Open-SIR API

SIR Model

Most epidemic models share a common approach on modelling the spread of a disease. The susceptible-infectious-removed (SIR) model is a simple deterministic compartmental model to predict disease spread. An objective population is divided in three groups: the susceptible (\(S\)), the infected (\(I\)) and the recovered or removed (\(R\)). These quantities enter the model as fractions of the total population \(P\).

\[S = \frac{\text{Number of susceptible individuals}}{\text{Population size}},\]
\[I = \frac{\text{Number of infected individuals}}{\text{Population size}},\]
\[R = \frac{\text{Number of recovered or removed individuals}}{\text{Population size}},\]

As a pandemics infects and kills much more quickly than human natural rates of birth and death, the population size is assumed constant except for the individuals that recover or die. Hence, \(S+I+R=P/P=1\). The pandemics dynamics is modelled as a system of ordinary differential equations which governs the rate of change at which the percentage of susceptible, infected and recovered/removed individuals in a population evolve.

The number of possible transmissions is proportional to the number of interactions between the susceptible and infected compartments, \(S \times I\):

\[\frac{dS}{dt} = -\alpha SI,\]

Where \(\alpha\) / \([\text{time}]^{-1}\) is the transmission rate of the process which quantifies how many of the interactions between susceptible and infected populations yield to new infections per day.

The population of infected individuals will increase with new infections and decrease with recovered or removed people.

\[\frac{dI}{dt} = \alpha S I - \beta I,\]
\[\frac{dR}{dt} = \beta I,\]

Where \(\beta\) is the percentage of the infected population that is removed from the transmission process per day.

The infectious period, \(T_I\) / \([\text{time}]\) , is defined as the reciprocal of the removal rate:

\[T_I=\frac{1}{\beta}.\]

In early stages of the infection, the number of infected people is much lower than the susceptible population. Hence, \(S \approx 1\) making \(dI/dt\) linear and the system has the analytical solution \(I(t) = I_0 \exp (\alpha - \beta)t\).

class opensir.models.SIR

SIR model definition

exception InconsistentDimensionsError

Raised when the length of the days array is not equal to the dimension of the observed cases, or if the length of fit_index has a length different than the length of the parameter array self.p

args
with_traceback()

Exception.with_traceback(tb) – set self.__traceback__ to tb and return self.

exception InitializationError

Raised when a function executed violating the logical sequence of the Open-SIR pipeline

args
with_traceback()

Exception.with_traceback(tb) – set self.__traceback__ to tb and return self.

exception InvalidNumberOfParametersError

Raised when the number of initial parameters is not correct

args
with_traceback()

Exception.with_traceback(tb) – set self.__traceback__ to tb and return self.

exception InvalidParameterError

Raised when an initial parameter of a value is not correct

args
with_traceback()

Exception.with_traceback(tb) – set self.__traceback__ to tb and return self.

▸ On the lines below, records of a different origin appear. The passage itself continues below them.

(* ===== verification/RetryFacts.v ===== *)
(** * RetryFacts: what one article request can do

    Facts about the programs of [Retry]
    ([src/src/session/handlers/command_execution.rs],
    [src/src/session/handlers/article_retry.rs]): every handler keeps the invariant
    of the world, only grows what is known about the backends, and tells the client
    nothing unless it is the one that delivers; the retry loop ends after as many
    attempts as there are backends, at most one response reaches the client, and a
    miss is reported only when every configured backend is known to miss the
    article.  The handlers are verified with a weakest-precondition style predicate
    [spec]. *)

From S2P Require Import Prelude Protocol Request Scanner Framer Command Availability Router Article Cache Stream Transfer Exchange Retry.

Create HintDb quiet.

(** ** Programs *)

Definition spec {A} (m : M A) (w : World) (Q : A → World → Prop) : Prop := Q (m w).1 (m w).2.

Lemma spec_bind {A B} (m : M A) (f : A → M B) w Q :
  spec m w (λ a w', spec (f a) w' Q) → spec (m ≫= f) w Q.
Proof. unfold spec, mbind, M_bind. by destruct (m w). Qed.

Lemma spec_let {A} (m : M A) w (Q : A → World → Prop) : spec m w Q → let '(a, w') := m w in Q a w'.
Proof. unfold spec. by destruct (m w). Qed.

block_cv(lags=1, min_sample=3)

Calculates mean squared error of the predictions as a measure of model predictive performance using block cross validation.

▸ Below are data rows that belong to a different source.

Lemma transition_spec i requests st w :
  world_ok w →
  spec (transition_routed_article_window_to_sent env i requests st) w (λ x w', quiet w w' ∧
    ∀ n requests' c, x.1 = Some (n, requests', c) → Forall2 same_route requests requests' ∧ conn_ok c).
Proof.
  intros Hok. unfold transition_routed_article_window_to_sent. run checkout_direct_spec as conn w1 [Hq1 Hc]; [done..|].
  destruct conn as [c|e]. 2: { run drop_requests_quiet as [] w2 Hq2. split; [by etrans|done]. }
  run write_and_flush_spec as [r requests'] w2 [Hq2 Hs]. assert (quiet w w2) as Hq by by etrans. cbn [snd] in Hs. destruct r as [n|k].
  - split; [done|]. intros n' rs c' [= <- <- <-]. split; [done|]. by apply (Hc c).
  - run retire_spec as [] w3 Hq3; [done|]. run drop_requests_quiet as [] w4 Hq4. split; [|done]. by do 2 (etrans; [done|]).
Qed.

Lemma known_missing_responses_spec i slot requests w :
  only_backend i slot w → Forall (route_ok slot) requests → no_upstream requests = true →
  spec (write_known_missing_responses (length requests)) w (λ r w', answers_requests requests.*1 w w' r).
Proof.
  revert w. induction requests as [|[request [|]] requests IH]; intros w Honly Hroutes Hno; [by apply in_order_nil|done|].
  apply Forall_cons in Hroutes as [Hmiss Hroutes]. cbn [write_known_missing_responses length].
  run send_430_spec as r w1 [Hg1 (p & Hs & Hp)]. assert (carries w w1) as Hc1 by by apply grows_carries.
  assert (article_reply request w1 responses.NO_SUCH_ARTICLE) as Hreply.
  { left; right; right. split; [done|]. intros b Hb. left. by rewrite (proj2 (only_backend_carries i slot w w1 Hc1 Honly) b Hb). }
  destruct r as [[]|e].
  - eapply spec_mono; [apply IH; [by apply (only_backend_carries _ _ w)|done|done]|]. intros r w2 Hr. subst p.
    by eapply (in_order_cons _ article_reply_carries).
  - eapply in_order_stop; [done|done|]. right; right. by exists responses.NO_SUCH_ARTICLE.
Qed.

Lemma in_order_flush l w w1 w' r :
  answers_requests l w w1 (Ok ()) → carries w1 w' → sent (client w') = sent (client w1) → answers_requests l w w' r.
Proof.
  intros Hl Hc Hs. apply (in_order_after _ article_reply_carries _ _ _ w') in Hl; [|done|done]. destruct r as [[]|e]; [done|].
  rewrite <- (app_nil_r l). eapply (in_order_app _ article_reply_carries); [done|]. by apply in_order_unflushed.
Qed.

(** What the window did with a batch. *)
Definition windowed (batch : list RequestContext) (w : World)
    (x : option (result SessionError ArticleWindowExecution) * list RequestContext * PerCommandLoopState) (w' : World) : Prop :=
  match x.1.1 with
  | None => False
  | Some (Ok ForwardedAllResponses) => answers_requests batch w w' (Ok ())
  | Some (Ok RetryAllSequentially) => carries w w' ∧ sent (client w') = sent (client w) ∧ Forall2 same_request batch x.1.2
  | Some (Err e) => answers_requests batch w w' (Err e)
  end.

Lemma forward_window_spec target batch st w :
  session_ok w → only_backend (window_backend target) (window_slot target) w → Forall (λ r, is_pipelineable r = true) batch →
  spec (forward_single_backend_article_window t env cfg fresh cached adaptive auth_handler rmode target batch st) w (windowed batch w).
Proof.
  intros Hok Honly Hp. unfold forward_single_backend_article_window. run route_window_spec as requests w1 ([Hg1 Hc1] & Hsame & Hroutes).
  assert (carries w w1) as Hcar by by apply grows_carries. assert (session_ok w1) as Hok1 by by apply (session_ok_carries w).
  assert (only_backend (window_backend target) (window_slot target) w1) as Honly1 by by apply (only_backend_carries _ _ w).
  assert (∀ w2 w' r, carries w w2 → client w2 = client w → answers_requests requests.*1 w2 w' r → answers_requests batch w w' r) as Hback.
  { intros w2 w' r Hc2 E2 H. eapply in_order_same; [|eapply in_order_quiet; [exact Hc2|by rewrite E2|exact H]].
    eapply Forall2_impl; [exact Hsame|]. intros a b Hab w0 p. by apply article_reply_same. }
  fold (no_upstream requests). destruct (no_upstream requests) eqn:Eno.
  - unfold write_known_missing_responses_for_entire_window. apply spec_bind, spec_bind.
    eapply spec_mono; [by eapply known_missing_responses_spec|]. intros r w2 Hr. destruct r as [[]|e]; [|by apply (Hback w1)].
    run flush_client_spec as f w3 [Hg3 Hs3]. assert (∀ r, answers_requests batch w w3 r) as Hall.
    { intros r. apply (Hback w1); [done..|]. eapply in_order_flush; [done|by apply grows_carries|done]. }
    destruct f as [[]|k]; apply Hall.
  - run transition_spec as [o st1] w2 [[Hg2 Hc2] Ho]; [apply Hok1|]. assert (carries w w2) as Hcar2 by (etrans; [done|by apply grows_carries]).
    cbn [fst] in Ho. destruct o as [[[n requests'] c]|]; [|split; [done|]; split; [|done]; cbn; by rewrite Hc2, Hc1].
    destruct (Ho n requests' c eq_refl) as [Hrs Hc]. pose proof (same_routes_requests _ _ Hrs) as E.
    run forward_responses_spec as o w3 (r & st' & -> & Hr); [done| |].
    + split; [by apply (session_ok_carries w)|by apply (only_backend_carries _ _ w)|done| |by eapply same_routes_ok|].
      * rewrite (same_routes_upstream _ _ Hrs). congruence.
      * rewrite E. by eapply same_pipelineables.
    + rewrite E in Hr. apply (Hback w2) in Hr; [|done|by rewrite Hc2]. by destruct r as [[]|e].
Qed.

The cross-validation mean squared error can be used to estimate a confidence interval of model predictions.

The model needs to be initialized and fitted prior calling block_cv.

Parameters
  • lags (int) – Defines the number of days that will be forecasted to calculate the mean squared error. For example, for the prediction Xp(t) and the real value X(t), the mean squared error will be calculated as mse = 1/n_boots |Xp(t+lags)-X(t+lags)|. This provides an estimate of the mean deviation of the predictions after “lags” days.

  • min_sample (int) – Number of days that will be used in the train set to make the first prediction.

Returns

tuple containing:
  • mse_avg (float):

    Simple average of the mean squared error between the model prediction for “lags” days and the real observed value.

  • mse_list (numpy.array):

    List of the mean squared errors using (i) points to predict the X(i+lags) value, with i an iterator that goes from n_samples+1 to the end of t_obs index.

  • p_list (numpy.array):

    List of the parameters sampled on the bootstrapping as a function of time. A common use of this list is to plot the mean squared error against time, to identify time periods where the model produces the best and worst fit to the data.

Return type

tuple

ci_bootstrap(alpha=0.95, n_iter=1000, r0_ci=True)

Calculates the confidence interval of the parameters using the random sample bootstrap method.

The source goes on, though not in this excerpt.